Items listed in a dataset
==================================================

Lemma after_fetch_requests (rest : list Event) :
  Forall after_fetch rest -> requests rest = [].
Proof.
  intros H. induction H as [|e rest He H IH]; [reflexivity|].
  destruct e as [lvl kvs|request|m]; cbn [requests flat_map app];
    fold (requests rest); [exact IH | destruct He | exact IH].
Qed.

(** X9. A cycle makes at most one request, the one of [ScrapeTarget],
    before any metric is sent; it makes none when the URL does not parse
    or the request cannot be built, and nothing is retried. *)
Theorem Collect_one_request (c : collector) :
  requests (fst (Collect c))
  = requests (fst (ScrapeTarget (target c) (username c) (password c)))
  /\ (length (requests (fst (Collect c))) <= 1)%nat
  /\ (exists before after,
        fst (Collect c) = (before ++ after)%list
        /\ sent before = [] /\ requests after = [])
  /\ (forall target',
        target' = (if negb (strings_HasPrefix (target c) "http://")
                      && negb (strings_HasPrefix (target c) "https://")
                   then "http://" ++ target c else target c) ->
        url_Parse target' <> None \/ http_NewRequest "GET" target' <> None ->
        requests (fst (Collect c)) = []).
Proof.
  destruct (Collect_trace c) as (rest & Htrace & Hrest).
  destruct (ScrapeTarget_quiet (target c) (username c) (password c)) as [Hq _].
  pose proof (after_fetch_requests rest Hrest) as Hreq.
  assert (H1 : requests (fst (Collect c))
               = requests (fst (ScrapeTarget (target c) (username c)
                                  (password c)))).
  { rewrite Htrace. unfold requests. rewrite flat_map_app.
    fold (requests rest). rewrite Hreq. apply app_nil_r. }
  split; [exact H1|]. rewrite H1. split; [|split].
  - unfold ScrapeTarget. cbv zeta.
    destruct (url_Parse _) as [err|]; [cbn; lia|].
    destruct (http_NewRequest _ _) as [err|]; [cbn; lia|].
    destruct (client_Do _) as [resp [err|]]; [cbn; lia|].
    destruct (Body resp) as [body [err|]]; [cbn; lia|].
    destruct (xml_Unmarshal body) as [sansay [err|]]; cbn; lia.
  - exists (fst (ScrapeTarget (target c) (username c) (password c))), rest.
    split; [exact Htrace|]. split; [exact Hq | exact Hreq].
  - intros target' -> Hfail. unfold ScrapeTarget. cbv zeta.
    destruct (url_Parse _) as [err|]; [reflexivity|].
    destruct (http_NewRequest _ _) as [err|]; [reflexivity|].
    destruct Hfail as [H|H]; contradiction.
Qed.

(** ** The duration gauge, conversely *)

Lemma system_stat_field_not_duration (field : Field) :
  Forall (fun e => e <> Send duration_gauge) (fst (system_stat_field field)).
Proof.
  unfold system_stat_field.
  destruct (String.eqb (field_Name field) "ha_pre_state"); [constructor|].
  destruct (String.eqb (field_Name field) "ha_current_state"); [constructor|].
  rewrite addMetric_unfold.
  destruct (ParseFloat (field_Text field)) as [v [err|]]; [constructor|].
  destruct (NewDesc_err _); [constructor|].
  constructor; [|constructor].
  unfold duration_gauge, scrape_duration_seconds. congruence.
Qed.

==================================================

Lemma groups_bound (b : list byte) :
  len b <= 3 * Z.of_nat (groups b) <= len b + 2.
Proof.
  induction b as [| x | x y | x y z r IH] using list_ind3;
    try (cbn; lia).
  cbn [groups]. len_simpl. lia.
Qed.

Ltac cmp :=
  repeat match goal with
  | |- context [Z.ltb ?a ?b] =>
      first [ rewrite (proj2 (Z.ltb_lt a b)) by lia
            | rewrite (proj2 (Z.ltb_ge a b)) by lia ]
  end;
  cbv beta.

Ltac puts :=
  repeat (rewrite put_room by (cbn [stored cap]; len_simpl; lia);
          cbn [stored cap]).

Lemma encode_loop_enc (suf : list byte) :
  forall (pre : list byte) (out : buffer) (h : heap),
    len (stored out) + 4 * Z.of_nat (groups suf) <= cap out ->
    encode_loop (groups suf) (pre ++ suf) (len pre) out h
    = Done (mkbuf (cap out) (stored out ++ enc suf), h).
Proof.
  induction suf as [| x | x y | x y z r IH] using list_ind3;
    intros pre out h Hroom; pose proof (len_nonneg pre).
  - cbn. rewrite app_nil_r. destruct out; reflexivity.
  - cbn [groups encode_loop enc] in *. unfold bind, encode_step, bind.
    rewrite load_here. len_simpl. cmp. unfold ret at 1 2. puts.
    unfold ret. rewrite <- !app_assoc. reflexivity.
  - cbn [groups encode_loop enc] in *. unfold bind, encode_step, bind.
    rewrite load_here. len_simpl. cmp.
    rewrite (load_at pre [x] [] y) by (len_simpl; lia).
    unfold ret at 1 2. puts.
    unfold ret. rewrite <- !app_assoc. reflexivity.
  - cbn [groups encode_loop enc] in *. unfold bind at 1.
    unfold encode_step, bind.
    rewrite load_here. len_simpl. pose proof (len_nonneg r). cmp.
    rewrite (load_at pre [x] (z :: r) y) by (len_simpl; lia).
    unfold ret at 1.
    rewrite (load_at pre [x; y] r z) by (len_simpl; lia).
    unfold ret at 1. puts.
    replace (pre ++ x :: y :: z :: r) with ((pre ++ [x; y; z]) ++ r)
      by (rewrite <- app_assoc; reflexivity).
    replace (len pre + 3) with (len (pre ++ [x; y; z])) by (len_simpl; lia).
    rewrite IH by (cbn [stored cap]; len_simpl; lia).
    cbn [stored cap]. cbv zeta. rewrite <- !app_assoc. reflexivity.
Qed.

==================================================

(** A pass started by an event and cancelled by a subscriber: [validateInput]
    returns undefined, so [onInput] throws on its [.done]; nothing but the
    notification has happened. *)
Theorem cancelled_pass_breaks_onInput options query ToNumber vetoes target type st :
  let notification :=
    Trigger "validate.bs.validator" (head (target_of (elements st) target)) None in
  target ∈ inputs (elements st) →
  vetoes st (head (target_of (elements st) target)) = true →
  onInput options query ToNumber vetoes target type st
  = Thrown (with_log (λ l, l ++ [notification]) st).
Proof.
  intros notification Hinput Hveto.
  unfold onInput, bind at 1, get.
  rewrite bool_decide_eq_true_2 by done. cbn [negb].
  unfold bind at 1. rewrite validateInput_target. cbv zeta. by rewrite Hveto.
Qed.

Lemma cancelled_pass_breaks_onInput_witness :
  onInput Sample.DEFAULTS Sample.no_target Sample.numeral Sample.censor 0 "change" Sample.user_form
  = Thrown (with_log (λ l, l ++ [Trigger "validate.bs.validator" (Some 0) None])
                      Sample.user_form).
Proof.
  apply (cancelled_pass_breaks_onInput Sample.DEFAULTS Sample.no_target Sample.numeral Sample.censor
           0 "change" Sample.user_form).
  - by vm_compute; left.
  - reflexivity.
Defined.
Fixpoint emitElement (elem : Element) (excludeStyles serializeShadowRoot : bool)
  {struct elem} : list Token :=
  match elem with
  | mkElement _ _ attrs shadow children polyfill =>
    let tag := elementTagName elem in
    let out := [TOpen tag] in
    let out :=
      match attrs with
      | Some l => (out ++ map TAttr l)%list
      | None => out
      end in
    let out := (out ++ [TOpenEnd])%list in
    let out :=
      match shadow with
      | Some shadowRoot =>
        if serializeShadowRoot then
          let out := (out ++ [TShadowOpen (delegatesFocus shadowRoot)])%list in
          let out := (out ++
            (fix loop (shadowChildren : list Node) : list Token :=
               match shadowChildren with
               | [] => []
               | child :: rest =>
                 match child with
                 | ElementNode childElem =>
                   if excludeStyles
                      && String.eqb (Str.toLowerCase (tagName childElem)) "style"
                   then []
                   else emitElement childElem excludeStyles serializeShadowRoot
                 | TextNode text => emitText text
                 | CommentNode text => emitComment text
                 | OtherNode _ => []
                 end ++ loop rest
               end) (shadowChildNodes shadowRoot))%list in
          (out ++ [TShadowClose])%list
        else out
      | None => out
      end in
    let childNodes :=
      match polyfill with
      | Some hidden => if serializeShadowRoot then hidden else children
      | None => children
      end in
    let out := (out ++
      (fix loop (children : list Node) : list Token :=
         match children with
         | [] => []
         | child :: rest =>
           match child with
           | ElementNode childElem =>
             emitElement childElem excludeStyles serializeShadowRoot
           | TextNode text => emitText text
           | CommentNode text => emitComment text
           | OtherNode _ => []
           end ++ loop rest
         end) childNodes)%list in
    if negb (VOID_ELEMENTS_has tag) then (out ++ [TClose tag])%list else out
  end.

==================================================

From the line that has "l ++ [notification]) st)." through the line that has "match elem with", copy every line exactly as it appears above, and leave out all others.

FINAL ANSWER:
  = Thrown (with_log (λ l, l ++ [notification]) st).
Proof.
  intros notification Hinput Hveto.
  unfold onInput, bind at 1, get.
  rewrite bool_decide_eq_true_2 by done. cbn [negb].
  unfold bind at 1. rewrite validateInput_target. cbv zeta. by rewrite Hveto.
Qed.

Lemma cancelled_pass_breaks_onInput_witness :
  onInput Sample.DEFAULTS Sample.no_target Sample.numeral Sample.censor 0 "change" Sample.user_form
  = Thrown (with_log (λ l, l ++ [Trigger "validate.bs.validator" (Some 0) None])
                      Sample.user_form).
Proof.
  apply (cancelled_pass_breaks_onInput Sample.DEFAULTS Sample.no_target Sample.numeral Sample.censor
           0 "change" Sample.user_form).
  - by vm_compute; left.
  - reflexivity.
Defined.
Fixpoint emitElement (elem : Element) (excludeStyles serializeShadowRoot : bool)
  {struct elem} : list Token :=
  match elem with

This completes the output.